1.1K views 13 replies 8 participants last post by  movaldes  
This boils down to the fact they haven't made a good case with the Hurricane. Had they done that, nobody would care if the Hemi went away. Buyers would look forward and embrace the newer technology and not waste their time hanging on to technology that is a quarter of a century old. Their failures have caused them to resurrect the Hemi as a bandaid.
There would still be people who insist that only a V8 matters.
Like people who chose slow Ford V8s over the quicker Plymouths.
 
I fully agree with Geoff.
I think their global virtual team structure gets in the way.
I also think there's a place for old fashioned cheap simple transport, which they seem to have prematurely ceded to Chinese and South Korean automakers (and of course Toyota).
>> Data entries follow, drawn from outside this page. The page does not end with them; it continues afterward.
(** A client that counts one token for each character of a text. *)
Definition a_client : client :=
  mk_client (fun v =>
    match v with
    | VStr s => Ok (VInt (Z.of_nat (String.length s)))
    | _ => Raise (TypeError "expected string or buffer")
    end).

Definition messages : anthropic.resource := anthropic.mk_resource a_client.

Definition create : dict :=
  anthropic.wrapped_method "anthropic.resources.messages" "Messages" "create"
    "anthropic.completion".

Definition request : dict :=
  {[ "model" := VStr "claude-3-opus-20240229";
     "max_tokens" := VInt 1024;
     "messages" := VList [VDict {[ "role" := VStr "user"; "content" := VStr "Tell me a joke" ]}] ]}.

Definition text_block (text : string) : pyval :=
  VObject "ContentBlock" {[ "type" := VStr "text"; "text" := VStr text ]}.

(** A message with two content blocks whose usage reports 17 input and 30
    output tokens. *)
Definition message : retval :=
  RVal (VObject "Message"
          {[ "model" := VStr "claude-3-opus-20240229";
             "content" := VList [text_block "Why?"; text_block "Because."];
             "stop_reason" := VStr "end_turn";
             "usage" := VObject "Usage" {[ "input_tokens" := VInt 17;
                                           "output_tokens" := VInt 30 ]} ]}).

Definition a_stream : retval :=
  RStream false [VObject "ContentBlockDeltaEvent" {[ "type" := VStr "content_block_delta" ]}].

Definition an_error : exn := mk_exn "APIConnectionError" "Connection error." true.

(** Synchronous callables that take 5 ticks. *)
Definition returns_message : callable := fun _ _ => mk_outcome 5 (Ok message) true.
Definition returns_stream : callable := fun _ _ => mk_outcome 5 (Ok a_stream) true.
Definition raises : callable := fun _ _ => mk_outcome 5 (Raise an_error) true.

(** An exception of a class that defines [__len__], here of length zero, and
    an interrupt. *)
Definition an_empty_batch : exn := mk_exn "EmptyBatch" "no items" false.
Definition raises_empty_batch : callable :=
  fun _ _ => mk_outcome 5 (Raise an_empty_batch) true.
Definition an_interrupt : exn := mk_exn "KeyboardInterrupt" "" true.
Definition interrupted : callable := fun _ _ => mk_outcome 5 (Raise an_interrupt) false.

(** Asynchronous callables: the call makes a coroutine, awaiting it takes 5
    ticks. *)
Definition async_returns_message : callable :=
  fun _ _ => mk_outcome 0 (Ok (RCoroutine 5 (Ok message))) true.
Definition async_raises : callable :=
  fun _ _ => mk_outcome 0 (Ok (RCoroutine 5 (Raise an_error))) true.

(** A chat model of the orchestration framework, its arguments and result. *)
Definition chat_model : pyval := VObject "ChatOpenAI" {[ "model_name" := VStr "gpt-4" ]}.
I remember the Neon clobbering the invincible Japanese and GM alike when it showed up, not just outperforming everyone (SCCA stock car racing is the proof) but also making thousands per car in profits, even after the head gaskets and exhaust donuts - cheapened allegedly by Bob Eaton himself - were fixed. (And for the 1998s, which did not have these problems, the profits were immense.) At that point American automakers were paying $3,000 to $5,000 per car for each compact they sold, and were subsidizing them because they wanted entry level buyers.
Marchionne decided entry level buyers don't matter, and that led to the current increasingly irrelevant product lines - great for that small niche that still slavers after Hemis, but how long will that last as 0-60 in 3 seconds becomes commonplace?
 
That's a regular challenge. As you say, if you don't face that challenge, you end up slowly giving ground until there's no ground to give.